=== THE TASK ===
Where the records below reach the line containing "(** ** LocalSymbolStorage *)", start transcribing, and end with the line containing "lifetime := lifetime;", exactly and with nothing else added.

(Dataset entries)
(** * Price-drop monitor: windowed-maximum storage, symbol monitor, dispatcher

    Shallow embedding of [binance.py].

    - A [datetime] is an integer count of microseconds and a [timedelta] a
      signed integer count of microseconds, exactly as Python stores them, so
      both are [Z] here.
    - A price is a Python number (the feed handler passes [float]s, the unit
      tests pass [int]s).  The storage only compares prices and takes their
      maximum, which is exact on finite numbers; prices are therefore modelled
      as canonical rationals ([Qc]), whose Leibniz equality and order agree
      with Python's [==] and [<] on finite numbers.  The single arithmetic
      expression of the program, [DROP_RELATIVE], is evaluated exactly; the
      rounding of binary floating point is not modelled.  Python raises
      [ZeroDivisionError] on a zero divisor and the model does the same.
    - Python objects are mutated in place and an exception leaves the object
      as it was at the moment of the raise.  Every operation is therefore a
      function from the state to an outcome together with the state that is
      left behind, also when the outcome is an exception. *)

From Stdlib Require Import ZArith QArith Qcanon.
From stdpp Require Import gmap strings list fin_maps.

Local Open Scope Z_scope.

(** ** Outcomes *)

(** The exceptions the modelled code can raise.  [OutOfFuel] is not a Python
    exception: it marks the exhaustion of the iteration bound given to the
    model of the [while True] loop, and is shown below never to occur. *)
Inductive exn : Type :=
  | ValueError
  | AttributeError
  | ZeroDivisionError
  | KeyError (key : string)
  | MonitorNotCreated (stream : string)
  | OutOfFuel.

Inductive result (A : Type) : Type :=
  | Ok (a : A)
  | Raise (e : exn).
Arguments Ok {A} a.
Arguments Raise {A} e.

(** ** Prices *)

Definition Qcltb (x y : Qc) : bool :=
  match (x ?= y)%Qc with Lt => true | _ => false end.

(** Python's two-argument [max(a, b)]: [b] when [b > a], otherwise [a]. *)
Definition max2 (a b : Qc) : Qc := if Qcltb a b then b else a.

Definition sentinel_price : Qc := (- 1)%Qc.

(** The rational [n / d], for writing prices and thresholds. *)
Definition q (n : Z) (d : positive) : Qc := Q2Qc (n # d).

(** ** PriceAtTime *)

Record PriceAtTime : Type := mkPriceAtTime {
  price : Qc;
  datetime : Z
}.

(** ** LocalSymbolStorage *)

Record LocalSymbolStorage : Type := mkStorage {
  lifetime : Z;
  _price_history : gmap Qc PriceAtTime;
  _max_key : Qc
}.

(** [LocalSymbolStorage.__init__]; [now] is the reading of
    [datetime.datetime.now()] taken by the constructor. *)
Definition new_storage (lifetime : Z) (now : Z) : LocalSymbolStorage :=
  {| lifetime := lifetime;
     _price_history := {[ sentinel_price := mkPriceAtTime sentinel_price now ]};
     _max_key := sentinel_price |}.

(** [max(self._price_history.keys())]: [None] stands for the [ValueError]
    Python raises on an empty iterable. *)
Definition max_of_keys (h : gmap Qc PriceAtTime) : option Qc :=
  map_fold (fun k _ acc =>
              match acc with
              | None => Some k
              | Some a => Some (max2 a k)
              end) None h.

(** The [while True] loop of [store].  Each round that does not leave the
    loop removes one entry, so [fuel] bounds the number of rounds. *)
Fixpoint evict_loop (fuel : nat) (obs : PriceAtTime) (s : LocalSymbolStorage)
  : result unit * LocalSymbolStorage :=
  match fuel with
  | O => (Raise OutOfFuel, s)
  | S fuel' =>
      match _price_history s !! _max_key s with
      | None => (Raise AttributeError, s)
      | Some top =>
          if lifetime s <? datetime obs - datetime top then
            let h' := delete (_max_key s) (_price_history s) in
            match max_of_keys h' with
            | None =>
                (Raise ValueError,
                 {| lifetime := lifetime s; _price_history := h';
                    _max_key := _max_key s |})
            | Some k =>
                evict_loop fuel' obs
                  {| lifetime := lifetime s; _price_history := h';
                     _max_key := k |}
            end
          else (Ok tt, s)
      end
  end.

(** [LocalSymbolStorage.store] *)
Definition store (obs : PriceAtTime) (s : LocalSymbolStorage)
  : result unit * LocalSymbolStorage :=
  match evict_loop (S (size (_price_history s))) obs s with
  | (Ok _, s1) =>
      (Ok tt,
       {| lifetime := lifetime s1;
          _price_history := <[ price obs := obs ]> (_price_history s1);
          _max_key := max2 (price obs) (_max_key s1) |})
  | (Raise e, s1) => (Raise e, s1)
  end.

(** [LocalSymbolStorage.get_price] *)
Definition get_price (s : LocalSymbolStorage) : Qc := _max_key s.

(** Feeding a list of observations to a store, stopping at the first
    exception as a Python caller that does not catch it would. *)
Fixpoint store_all (l : list PriceAtTime) (s : LocalSymbolStorage)
  : result unit * LocalSymbolStorage :=
  match l with
  | [] => (Ok tt, s)
  | obs :: rest =>
      match store obs s with
      | (Ok _, s') => store_all rest s'
      | (Raise e, s') => (Raise e, s')
      end
  end.

(** ** The comparison metric *)

(** [DROP_RELATIVE = lambda old, new: (old - new) / new]; Python's true
    division raises [ZeroDivisionError] exactly when the divisor is zero. *)
Definition DROP_RELATIVE (old new : Qc) : result Qc :=
  if decide (new = 0%Qc) then Raise ZeroDivisionError
  else Ok ((old - new) / new)%Qc.

(** ** Alert service *)

(** What [alert] is called with: the message names the symbol and shows
    [diff * 100]; the rendering to two decimals is not modelled. *)
Record Alert : Type := mkAlert {
  alert_symbol : string;
  alert_percent : Qc
}.

(** The alert service is one object shared by all monitors; its state is the
    list of the calls it has received, oldest first. *)
Definition alert (msg : Alert) (log : list Alert) : list Alert := log ++ [msg].

(** ** SymbolMonitor *)

Record SymbolMonitor : Type := mkMonitor {
  symbol : string;
  threshold : Qc;
  calc : Qc -> Qc -> result Qc;
  _storage : LocalSymbolStorage
}.

(** [SymbolMonitor.__init__] with [storage=None]: the monitor builds its own
    storage with a lifetime of one hour. *)
Definition hour : Z := 3600000000.

Definition new_monitor (symbol : string) (threshold : Qc)
    (calc : Qc -> Qc -> result Qc) (now : Z) : SymbolMonitor :=
  {| symbol := symbol; threshold := threshold; calc := calc;
     _storage := new_storage hour now |}.

Definition with_storage (m : SymbolMonitor) (s : LocalSymbolStorage)
  : SymbolMonitor :=
  {| symbol := symbol m; threshold := threshold m; calc := calc m;
     _storage := s |}.

(** [SymbolMonitor.reg_price]; [now] is the reading of
    [datetime.datetime.now()] taken when the observation is built. *)
Definition reg_price (p : Qc) (now : Z) (st : SymbolMonitor * list Alert)
  : result unit * (SymbolMonitor * list Alert) :=
  let '(m, log) := st in
  let stored := get_price (_storage m) in
  match calc m stored p with
  | Raise e => (Raise e, (m, log))
  | Ok diff =>
      let log' :=
        if Qcltb (threshold m) diff
        then alert (mkAlert (symbol m) (diff * Q2Qc 100)%Qc) log
        else log in
      let '(r, s') := store (mkPriceAtTime p now) (_storage m) in
      (r, (with_storage m s', log'))
  end.

(** A monitor driven by a sequence of ticks [(price, now)].  The driver
    ([create_websocket]) does not catch exceptions, so the run stops at the
    first one. *)
Fixpoint reg_prices (ticks : list (Qc * Z)) (st : SymbolMonitor * list Alert)
  : result unit * (SymbolMonitor * list Alert) :=
  match ticks with
  | [] => (Ok tt, st)
  | (p, now) :: rest =>
      match reg_price p now st with
      | (Ok _, st') => reg_prices rest st'
      | (Raise e, st') => (Raise e, st')
      end
  end.

(** Every tick of the run finds the comparison at or below the threshold:
    the value of [calc] on the storage's current reference price and the
    new price does not exceed [threshold].  The check follows the run, so it
    looks at each tick in the state the earlier ticks have left. *)
Fixpoint within_threshold (ticks : list (Qc * Z))
    (st : SymbolMonitor * list Alert) : bool :=
  match ticks with
  | [] => true
  | (p, now) :: rest =>
      match calc (fst st) (get_price (_storage (fst st))) p with
      | Raise _ => true
      | Ok diff =>
          negb (Qcltb (threshold (fst st)) diff) &&
          match reg_price p now st with
          | (Ok _, st') => within_threshold rest st'
          | (Raise _, _) => true
          end
      end
  end.

(** The cached maximum and every key of the history are at most [B]. *)
Definition bounded_by (B : Qc) (s : LocalSymbolStorage) : Prop :=
  (_max_key s <= B)%Qc /\
  forall k, is_Some (_price_history s !! k) -> (k <= B)%Qc.

(** ** Dispatcher *)

Record SymbolConfig : Type := mkConfig {
  cfg_symbol : string;
  alert_threshold : Qc
}.

Definition symbols_config : list SymbolConfig :=
  [ {| cfg_symbol := "xrpusdt"; alert_threshold := q 1 100 |} ].

Definition stream_name (c : SymbolConfig) : string :=
  (cfg_symbol c ++ "@trade")%string.

(** The loop of [init_monitors]: a later entry with the same stream name
    replaces an earlier one.  [clock i] is the reading of the clock taken by
    the constructor of the [i]-th monitor. *)
Fixpoint build_monitors (clock : nat -> Z) (i : nat) (config : list SymbolConfig)
    (monitors : gmap string SymbolMonitor) : gmap string SymbolMonitor :=
  match config with
  | [] => monitors
  | c :: rest =>
      build_monitors clock (S i) rest
        (<[ stream_name c :=
              new_monitor (cfg_symbol c) (alert_threshold c) DROP_RELATIVE
                (clock i) ]> monitors)
  end.

Definition init_monitors (clock : nat -> Z) (config : list SymbolConfig)
  : gmap string SymbolMonitor :=
  build_monitors clock 0 config ∅.

(** A message after [json.loads]: its ["stream"] field and the number read
    from [data.p]. *)
Record Message : Type := mkMessage {
  msg_stream : string;
  msg_price : Qc
}.

(** Truth value of a monitor object in [if not monitor]: the class defines
    neither [__bool__] nor [__len__], so every instance is true. *)
Definition truthy (m : SymbolMonitor) : bool := true.

(** The closure [handler] returned by [init_monitors], over the table
    [monitors] and the shared alert service. *)
Definition handler (msg : Message) (now : Z)
    (w : gmap string SymbolMonitor * list Alert)
  : result unit * (gmap string SymbolMonitor * list Alert) :=
  let '(monitors, log) := w in
  let stream := msg_stream msg in
  match monitors !! stream with
  | None => (Raise (KeyError stream), w)
  | Some monitor =>
      if negb (truthy monitor) then (Raise (MonitorNotCreated stream), w)
      else
        let '(r, (monitor', log')) := reg_price (msg_price msg) now (monitor, log) in
        (r, (<[ stream := monitor' ]> monitors, log'))
  end.

(** ** Predicates used in the statements *)

(** [k] is a key of [h] and no key of [h] is larger. *)
Definition is_max_key (h : gmap Qc PriceAtTime) (k : Qc) : Prop :=
  is_Some (h !! k) /\ forall k', is_Some (h !! k') -> (k' <= k)%Qc.

(** The cached maximum is a key of the history and no key is larger. *)
Definition storage_inv (s : LocalSymbolStorage) : Prop :=
  is_max_key (_price_history s) (_max_key s).


(** ** Example runs *)

(** The monitor of the unit tests: symbol ["test"], threshold [0.01], the
    default comparison, constructed at [now]. *)
Definition test_monitor (now : Z) : SymbolMonitor :=
  new_monitor "test" (q 1 100) DROP_RELATIVE now.

(** Three observations that all stay within a one-hour window. *)
Definition window_run : list PriceAtTime :=
  [ mkPriceAtTime (q 10 1) 1; mkPriceAtTime (q 100 1) 2;
    mkPriceAtTime (q 99 1) (hour + 2) ].

(** A real observation above the sentinel, then one that arrives more than
    an hour after the sentinel was installed at time [0]. *)
Definition sentinel_run : list PriceAtTime :=
  [ mkPriceAtTime (q 10 1) 1; mkPriceAtTime (q 11 1) (hour + 1) ].

(** The test monitor after [100] at time [1] and [1] at time [hour]: an
    hour and two microseconds after the start its reference price is still
    [100], whose observation is by then out of the window. *)
Definition stale_reference_monitor : SymbolMonitor :=
  fst (snd (reg_prices [(q 100 1, 1); (q 1 1, hour)] (test_monitor 0, []))).

(** A steady feed: [n] observations of price [10], one every hour, the
    first one an hour after [t]. *)
Fixpoint steady_feed (t : Z) (n : nat) : list PriceAtTime :=
  match n with
  | O => []
  | S n' => mkPriceAtTime (q 10 1) (t + hour) :: steady_feed (t + hour) n'
  end.

(** A storage holding [100] and [50], both stored long ago, and a recent
    [30]; the next observation finds [100] and [50] out of the window. *)
Definition cascade_before : LocalSymbolStorage :=
  snd (store_all [ mkPriceAtTime (q 100 1) 1; mkPriceAtTime (q 50 1) 2;
                   mkPriceAtTime (q 30 1) (hour + 1) ]
         (new_storage hour 0)).

Definition cascade_obs : PriceAtTime := mkPriceAtTime (q 40 1) (hour + 3).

=== RESPONSE ===
(** ** LocalSymbolStorage *)

Record LocalSymbolStorage : Type := mkStorage {
  lifetime : Z;
  _price_history : gmap Qc PriceAtTime;
  _max_key : Qc
}.

(** [LocalSymbolStorage.__init__]; [now] is the reading of
    [datetime.datetime.now()] taken by the constructor. *)
Definition new_storage (lifetime : Z) (now : Z) : LocalSymbolStorage :=
  {| lifetime := lifetime;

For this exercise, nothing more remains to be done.